Izmir - third largest city in Turkey and seaport metropolis on the central Aegean coast of Asia Minor. "Tismuma" was the name given to the settlement three thousand years ago by the Hittites. Under the Greeks, Romans and Byzantines "Smyrna" developed into a metroplois with over a hundred thousand inhabitants at that time. In the 15th century the Ottomans finally gave it its present name with the prefix "Gavur Izmir", in English "Infidel Izmir", for until the beginning of the 20th century Christians, Greeks and Armenians comprised the majority of the population.

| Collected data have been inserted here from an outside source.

Lemma calls_panic (cs : list Call) (s s' : Sr) (msg : string) :
  encoder_has_pipe (handler s) ->
  calls os cs s = Panicked msg s' ->
  msg = nil_dereference /\ flvEnc (handler s') = None /\
  flvEnc (handler s) = None.
Proof.
  revert s. induction cs as [|c cs IH]; intros s Hinv Hrun; [done|].
  simpl in Hrun. unfold bind at 1 in Hrun.
  destruct (call_keeps_handler_shape s c Hinv) as [Hinv1 Hmono1].
  destruct (call os c s) as [r s1|m s1] eqn:Hcall; simpl in Hinv1, Hmono1.
  - unfold bind in Hrun.
    destruct (calls os cs s1) as [rs s2|m s2] eqn:Hrest; [done|].
    injection Hrun as -> ->.
    destruct (IH s1 Hinv1 Hrest) as (Hm & Hs' & Hs1).
    split; [done|]. split; [done|].
    destruct (flvEnc (handler s)); [|done]. by destruct Hmono1.
  - injection Hrun as -> ->.
    destruct (call_panic s s' c msg Hinv Hcall) as (Hm & -> & Hs).
    done.
Qed.

Lemma new_handler_shape : encoder_has_pipe new_Handler.
Proof. by intros H. Qed.

(** X9: the only panic a handler can run into is a frame before the first
    completed publish.  In a run of calls on a new handler, a panic is the
    nil dereference of a frame callback, on a handler that has not completed
    a publish; once a publish has completed, no later call panics, whatever
    is called and in whatever order. *)
Theorem panic_only_before_publish
    (w : World flvtag) (pre cs : list Call) :
  let s := final_state (calls os pre (mkState new_Handler w)) in
  (flvEnc (handler s) <> None -> panicked (calls os cs s) = false) /\
  (forall msg s',
     calls os cs s = Panicked msg s' ->
     msg = nil_dereference /\ flvEnc (handler s') = None).
Proof.
  intros s.
  destruct (calls_keep_handler_shape pre (mkState new_Handler w) new_handler_shape)
    as [Hinv _]. fold s in Hinv.
  split.
  - intros Henc. destruct (calls os cs s) as [rs s'|msg s'] eqn:Hrun; [done|].
    by destruct (calls_panic cs s s' msg Hinv Hrun) as (_ & _ & ?).
  - intros msg s' Hrun.
    by destruct (calls_panic cs s s' msg Hinv Hrun) as (? & ? & _).
Qed.

(** X10: [OnClose] releases only what the handler holds.  After any run of
    calls on a new handler, [OnClose] returns; it does not assign to the
    handler, makes no directory, pipe or process, writes to no pipe, and
    leaves every pipe but the handler's and every process but the
    handler's as they were; on a handler without encoder it closes no pipe,
    and on a handler without command it kills no process. *)
Theorem OnClose_releases_only_its_own (w : World flvtag) (pre : list Call) :
  let s := final_state (calls os pre (mkState new_Handler w)) in
  exists s', OnClose os s = Returned tt s' /\ only_released s s'.
Proof.
  intros s.
  destruct (calls_keep_handler_shape pre (mkState new_Handler w) new_handler_shape)
    as [Hinv _]. fold s in Hinv.
  pose proof (OnClose_outcome s) as H.
  destruct (OnClose os s) as [[] s'|msg s'].
  - exists s'. by destruct H.
  - destruct H as (Henc & Hin & _). by destruct (Hinv Henc).
Qed.

(** *** A whole session *)

Lemma calls_app (cs1 cs2 : list Call) (s s1 s2 : Sr) rs1 rs2 :
  calls os cs1 s = Returned rs1 s1 ->
  calls os cs2 s1 = Returned rs2 s2 ->
  calls os (cs1 ++ cs2) s = Returned (rs1 ++ rs2)%list s2.
Proof.
  revert s rs1. induction cs1 as [|c cs1 IH]; intros s rs1 H1 H2.
  - by injection H1 as <- <-.
  - simpl in H1 |- *. unfold bind at 1 in H1. unfold bind at 1.
    destruct (call os c s) as [r s0|m s0]; [|done].
    unfold bind at 1 in H1. unfold bind at 1.
    destruct (calls os cs1 s0) as [rs s0'|m s0'] eqn:Hrest; [|done].
    injection H1 as <- <-. by rewrite (IH s0 rs Hrest H2).
Qed.

(** X11: a whole session on a machine where nothing fails.  A publish of a
    non-empty name on a new handler, then any run of frames, then the
    close: every call returns.  [os.MkdirAll] has been called once, on the
    derived directory with mode 0755, and returned nil.  One process has
    been started, the ffmpeg command of the publish, and [Kill] was called
    on it once.  One pipe has been opened: it was handed the FLV header and
    after it the tags of the frames that decoded, in call order, and
    [Close] was called on it once.  No pipe or process that existed before
    was touched. *)
Theorem whole_session_effect
    (w : World flvtag) (ts : Z) (cmd : NetStreamPublish) (frames : list Call) :
  healthy os ->
  PublishingName cmd <> "" ->
  Forall (fun c => is_frame c = true) frames ->
  let name := PublishingName cmd in
  let sent := flat_map (forwarded flvtag) frames in
  exists rs s',
    calls os (CallPublish ts cmd :: frames ++ [CallClose]) (mkState new_Handler w) =
      Returned rs s' /\
    dirs (world s') = (dirs w ++ [(outputDir name, 493%Z)])%list /\
    procs (world s') =
      (procs w ++ [mkProc (started_cmd name (length (procs w))) 1])%list /\
    exists pp,
      pipes (world s') = (pipes w ++ [pp])%list /\
      pipe_closes pp = 1 /\
      pipe_data pp = (flv_header :: sent)%list.
Proof.
  intros Hos Hname Hframes name sent.
  set (s0 := mkState new_Handler w).
  set (p := length (pipes w)). set (pid := length (procs w)).
  (* the publish *)
  set (s1 := publish_started s0 cmd (mkPipe 0 1 [flv_header]) 0 true).
  assert (Hpub : OnPublish os ts cmd s0 = Returned None s1).
  { destruct Hos as (Hmk & Hpipe & Hstart & Hwr).
    apply OnPublish_succeeds; [by apply String.eqb_neq|done..]. }
  assert (Hh1 : handler s1 =
            {| ffmpegCmd := Some (started_cmd name pid); ffmpegIn := Some p;
               flvEnc := Some (mkEncoder p) |}) by reflexivity.
  assert (Hd1 : dirs (world s1) = (dirs w ++ [(outputDir name, 493%Z)])%list)
    by reflexivity.
  assert (Hp1 : pipes (world s1) = (pipes w ++ [mkPipe 0 1 [flv_header]])%list)
    by reflexivity.
  assert (Hpr1 : procs (world s1) =
            (procs w ++ [mkProc (started_cmd name pid) 0])%list) by reflexivity.
  clearbody s1.
  (* the frames *)
  destruct Hos as (_ & _ & _ & Hwrite).
  destruct (frames_run_forwarded frames s1 p (mkPipe 0 1 [flv_header]))
    as (rs & s2 & Hrun & _ & Hs2 & Hp2); [by rewrite Hh1| |done|done|done|].
  { rewrite Hp1. apply lookup_new. }
  cbn [pipe_writes pipe_data] in Hp2. fold sent in Hp2.
  destruct Hs2 as (Hh2 & Hd2 & Hpr2 & Hlen2 & _ & _ & Hother2).
  assert (Hpipes2 : pipes (world s2) =
            (pipes w ++ [mkPipe 0 (1 + length sent) (flv_header :: sent)])%list).
  { apply list_eq. intros q. destruct (decide (q = p)) as [->|Hq].
    - rewrite Hp2. symmetry. apply lookup_new.
    - rewrite Hother2, Hp1.
      + destruct (decide (q < p)) as [Hlt|Hge].
        * by rewrite !lookup_app_l.
        * rewrite !lookup_ge_None_2; [done|rewrite length_app; simpl; fold p; lia..].
      + rewrite Hh1. simpl. congruence. }
  (* the close *)
  assert (Hpub2 : published s2 p pid).
  { unfold published. rewrite Hh2, Hh1, Hpr2, Hpr1, Hpipes2. simpl.
    split_and!; try done.
    - by eexists.
    - eexists. apply lookup_new.
    - eexists. apply lookup_new. }
  pose proof (OnClose_published flvtag os s2 p pid Hpub2) as Hclose.
  exists ((None :: rs) ++ [None])%list, (after_close s2 p pid).
  split.
  { change (CallPublish ts cmd :: frames ++ [CallClose])%list
      with ((CallPublish ts cmd :: frames) ++ [CallClose])%list.
    apply (calls_app _ _ _ s2).
    - simpl. unfold bind at 1. fold s0. rewrite Hpub.
      unfold bind at 1. by rewrite Hrun.
    - simpl. unfold bind at 1. unfold bind at 1. by rewrite Hclose. }
  unfold after_close. cbn [world handler dirs pipes procs set_procs set_pipes logged set_logs].
  rewrite Hd2, Hd1, Hpipes2, Hpr2, Hpr1. unfold p, pid.
  split; [done|]. split; [by rewrite alter_new|].
  eexists. split; [by rewrite alter_new|]. done.
Qed.

End Runs.

(** ** What the signal handler removes *)

Section ShutdownFiles.

Lemma list_ascii_of_string_app (a b : string) :
  list_ascii_of_string (a ++ b) =
    (list_ascii_of_string a ++ list_ascii_of_string b)%list.
Proof.
  induction a as [|x a IH]; [done|].
  rewrite string_app_cons. simpl. by rewrite IH.
Qed.

Lemma list_ascii_of_string_inj (a b : string) :
  list_ascii_of_string a = list_ascii_of_string b -> a = b.
Proof.
  intros H. rewrite <- (string_of_list_ascii_of_string a),
    <- (string_of_list_ascii_of_string b). by rewrite H.
Qed.

Lemma string_app_inv_r (a b c : string) :
  (a ++ c)%string = (b ++ c)%string -> a = b.
Proof.
  intros H. apply list_ascii_of_string_inj.
  apply (f_equal list_ascii_of_string) in H.
  rewrite !list_ascii_of_string_app in H. by apply app_inv_tail in H.
Qed.

(** A name ending in ".ts" is not the playlist, and is the pattern only if
    it is spelled with the star. *)
Lemma segment_name (n : string) :
  ("public/ali/" ++ n ++ ".ts")%string <> "public/ali/index.m3u8" /\
  (n <> "*" -> ("public/ali/" ++ n ++ ".ts")%string <> "public/ali/*.ts").
Proof.
  split.
  - intros H. apply (f_equal list_ascii_of_string) in H.
    rewrite !list_ascii_of_string_app in H.
    change (list_ascii_of_string ".ts")
      with ([".";"t"]%char ++ ["s"%char])%list in H.
    change (list_ascii_of_string "public/ali/index.m3u8")
      with (list_ascii_of_string "public/ali/index.m3u" ++ ["8"%char])%list in H.
    rewrite !app_assoc in H. by apply app_inj_tail in H as [_ ?].
  - intros Hn H. apply Hn.
    change "public/ali/*.ts" with ("public/ali/" ++ "*" ++ ".ts")%string in H.
    apply (f_equal list_ascii_of_string) in H.
    rewrite (list_ascii_of_string_app "public/ali/" (n ++ ".ts")) in H.
    rewrite (list_ascii_of_string_app "public/ali/" ("*" ++ ".ts")) in H.
    apply app_inv_head in H. apply list_ascii_of_string_inj in H.
    by apply string_app_inv_r in H.
Qed.

(** Joining is injective on lists of separator-free elements. *)
Lemma join_sep_inj (l1 l2 : list string) :
  l1 <> [] -> l2 <> [] ->
  Forall (fun e => no_separator e = true) l1 ->
  Forall (fun e => no_separator e = true) l2 ->
  Filepath.join_sep l1 = Filepath.join_sep l2 -> l1 = l2.
Proof.
  intros Hn1 Hn2 H1 H2 Heq.
  rewrite <- (elements_join_sep l1), <- (elements_join_sep l2) by done.
  by rewrite Heq.
Qed.

(** X12: the signal handler removes two names and nothing else.  After
    SIGINT or SIGTERM the files are those of before without the playlist of
    the stream "ali" and without the file literally named "*.ts" in its
    directory: the pattern is not expanded, so every segment file stays,
    and so does the playlist of every stream published under another plain
    name.  The process then exits with status 0. *)
Theorem signal_handler_removes_two_names (sig : Signal) (files : gset string) :
  let after := sd_files (on_signal sig files) in
  (forall path,
     path ∈ after <->
     (path ∈ files /\ path <> "public/ali/index.m3u8" /\
      path <> "public/ali/*.ts")) /\
  (forall n, n <> "*" ->
     ("public/ali/" ++ n ++ ".ts")%string ∈ files ->
     ("public/ali/" ++ n ++ ".ts")%string ∈ after) /\
  (forall l, Forall (fun e => plain e = true) l -> l <> [] -> l <> ["ali"] ->
     m3u8Path (Filepath.join_sep l) ∈ files ->
     m3u8Path (Filepath.join_sep l) ∈ after) /\
  (m3u8Path "ali" ∉ after) /\
  sd_status (on_signal sig files) = 0%Z.
Proof.
  intros after.
  assert (Hafter : forall path,
    path ∈ after <->
    (path ∈ files /\ path <> "public/ali/index.m3u8" /\
     path <> "public/ali/*.ts")).
  { intros path. unfold after, on_signal, os_Remove. simpl.
    rewrite !elem_of_difference, !elem_of_singleton. tauto. }
  split; [exact Hafter|]. split; [|split; [|split; [|done]]].
  - intros n Hn Hin. apply Hafter. split; [done|].
    destruct (segment_name n) as [H1 H2]. split; [done|by apply H2].
  - intros l Hall Hne Hali Hin. apply Hafter. split; [done|].
    rewrite (m3u8Path_plain l Hall Hne).
    assert (Hsep : Forall (fun e => no_separator e = true)
                     (output_root :: l ++ ["index.m3u8"])).
    { constructor; [done|]. apply Forall_app. split.
      - by apply plain_no_separator.
      - by repeat constructor. }
    split.
    + intros H.
      assert (Hl : (output_root :: l ++ ["index.m3u8"])%list =
                   ["public"; "ali"; "index.m3u8"]).
      { apply join_sep_inj; [done|done|done|by repeat constructor|done]. }
      apply Hali. injection Hl as Hl.
      destruct l as [|e [|e' l]]; [done| |].
      * by injection Hl as ->.
      * injection Hl as _ Hl. by destruct l.
    + intros H.
      assert (Hl : (output_root :: l ++ ["index.m3u8"])%list =
                   ["public"; "ali"; "*.ts"]).
      { apply join_sep_inj; [done|done|done|by repeat constructor|done]. }
      injection Hl as Hl.
      destruct l as [|e [|e' l]]; [done| |].
      * by injection Hl as _ ?.
      * injection Hl as _ Hl. by destruct l.
  - intros H. apply Hafter in H as (_ & H & _). by apply H.
Qed.

End ShutdownFiles.

(** ** The further properties on the demo machines *)

Lemma os_good_healthy : healthy os_good.
Proof.
  repeat split; intros; try reflexivity.
  by match goal with c : Chunk _ |- _ => destruct c end.
Qed.

(** The name "live/stream1". *)
Lemma plain_name_witness :
  outputDir "live/stream1" = "public/live/stream1" /\
  Filepath.within output_root (outputDir "live/stream1") = true /\
  m3u8Path "live/stream1" = "public/live/stream1/index.m3u8".
Proof.
  apply (plain_name_stays_under_root ["live"; "stream1"]).
  - by repeat constructor.
  - done.
Defined.

(** The names "../../etc" and "..". *)
Lemma dotdot_name_witness :
  (outputDir "../../etc" = "../etc" /\
   (1 <> 0 \/ ["etc"] = [] -> Filepath.within output_root (outputDir "../../etc") = false)) /\
  (outputDir ".." = "." /\
   (0 <> 0 \/ @nil string = [] -> Filepath.within output_root (outputDir "..") = false)).
Proof.
  split.
  - apply (dotdot_name_leaves_root 1 ["etc"]). by repeat constructor.
  - apply (dotdot_name_leaves_root 0 []). constructor.
Defined.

Ferries constantly cross the natural bay of the harbour from one district to another. Thousands of commuters thus avoid the dreadful traffic congestion of the four-million city on their way to work in the mornings and back home in the evenings. Nowhere else in the Turkey of Asia Minor is the influence of the West as palpable as here in Izmir. If the people anywhere in Asia Minor have set their course for Europe, then here - the city is modern, cosmopolitan, Kemalistic. Situated in the Anatolian highlands, east of Izmir, is Sardis, once the golden residence of the fabled King Croesus, in the hinterland of the Gulf of Edremit is the ancient Pergamon, now known as Bergama. The wide bay is lined by the Turkish "Olive Riviera". The oil from the olive trees has been part of the lives of all the inhabitants here since Antiquity. Now, however, the magic of this landscape on the "Coast Of Light", which has endured for thousands of years, is threatened the environmental pollution caused by gold mining.